*** Records ***

(** * Civic issue tracker: the store of [citizen_app.py] and its operations

    A shallow embedding of [CitizenAppBackend] (src/citizen_app.py).

    - The SQLite table [issues] is a list of rows in rowid order.  Every
      method is a function of the table; the two methods that write,
      [report_issue] and [vote_issue], return the new table next to their
      result.
    - What the methods take from outside is an argument: the readings of the
      clock ([datetime.now()]) and the order in which the process iterates
      over the set [CATEGORIES].
    - A [str] is a [string]; its characters stand for the code points below
      256.  An [int] is a [Z].  A [float] is a binary64 value of
      [SpecFloat]; the operations on floats that the methods reach ([AVG]
      of SQLite, [round], [repr], [float()]) are written out on it.
    - [json.dumps] and [json.loads] are a printer and a scanner of text.

    The first part has the definitions, the second the properties. *)

From Stdlib Require Import ZArith List String Ascii Bool Lia.
From Stdlib Require Import Permutation Sorted SpecFloat.
From Stdlib Require Import Decimal DecimalFacts DecimalString DecimalN.
Import ListNotations.

Local Open Scope string_scope.
Local Open Scope Z_scope.

(** ** Data model *)

(** A row of the table [issues] (the columns of [_init_db], the fields of the
    dataclass [Issue]).  [votes] is the integer column, read back as a
    Python [int]; it is only ever changed by adding 1, and the 64 bits of
    the column are not modelled. *)
Record Issue : Type := mkIssue {
  id : string;
  title : string;
  category : string;
  location : string;
  status : string;
  votes : Z;
  created_at : string
}.

(** The table, in rowid (insertion) order. *)
Definition table : Type := list Issue.

(** What [datetime.now()] returned: the text of [.timestamp()] as an f-string
    renders it, and [.isoformat()]. *)
Record datetime : Type := mkDatetime {
  timestamp : string;
  isoformat : string
}.

(** The exceptions the methods can raise. *)
Inductive exn : Type :=
| ValueError (msg : string)
| IntegrityError (msg : string).

Inductive result (A : Type) : Type :=
| Ok (a : A)
| Raise (e : exn).
Arguments Ok {A} a.
Arguments Raise {A} e.

(** [CATEGORIES], the class attribute (a set literal). *)
Definition CATEGORIES : list string :=
  ["infrastructure"; "safety"; "environment"; "community"; "transit"].

(** [category in self.CATEGORIES] *)
Definition in_CATEGORIES (category : string) : bool :=
  existsb (String.eqb category) CATEGORIES.

(** [repr] of a [str] without quote, backslash or non-printable character
    (it is applied to the category names only). *)
Definition str_repr (s : string) : string := "'" ++ s ++ "'".

(** [repr] of a non-empty set whose iteration order is [order]. *)
Definition set_repr (order : list string) : string :=
  "{" ++ String.concat ", " (map str_repr order) ++ "}".

(** [s] occurs in [t]. *)
Definition occurs_in (s t : string) : Prop :=
  exists pre post, t = pre ++ s ++ post.

(** ** Python numbers *)

(** A Python [float] is a binary64 value. *)
Definition prec : Z := 53.
Definition emax : Z := 1024.

(** A Python number: an [int] or a [float]. *)
Inductive pynum : Type :=
| PyInt (n : Z)
| PyFloat (x : spec_float).

(** C's [(double) z]: the double nearest to the integer [z]. *)
Definition double_of_Z (z : Z) : spec_float :=
  binary_normalize prec emax z 0 false.

(** [strtod] on the decimal [(-1)^s * M * 10^E] ([0 <= M]): the double
    nearest to it, the one with the even mantissa at a tie. *)
Definition strtod (s : bool) (M E : Z) : spec_float :=
  match M with
  | Zpos m =>
      if 0 <=? E then binary_round prec emax s (m * Z.to_pos (10 ^ E)) 0
      else SFdiv prec emax (S754_finite s m 0) (S754_finite false (Z.to_pos (10 ^ (- E))) 0)
  | _ => S754_zero s
  end.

***

== Task details ==
Every line from the start of the listing through the line with "of SQLite, [round], [repr], [float()])" should be reproduced exactly, and no other line.

== Problem solution ==
(** * Civic issue tracker: the store of [citizen_app.py] and its operations

    A shallow embedding of [CitizenAppBackend] (src/citizen_app.py).

    - The SQLite table [issues] is a list of rows in rowid order.  Every
      method is a function of the table; the two methods that write,
      [report_issue] and [vote_issue], return the new table next to their
      result.
    - What the methods take from outside is an argument: the readings of the
      clock ([datetime.now()]) and the order in which the process iterates
      over the set [CATEGORIES].
    - A [str] is a [string]; its characters stand for the code points below
      256.  An [int] is a [Z].  A [float] is a binary64 value of
      [SpecFloat]; the operations on floats that the methods reach ([AVG]
      of SQLite, [round], [repr], [float()]) are written out on it.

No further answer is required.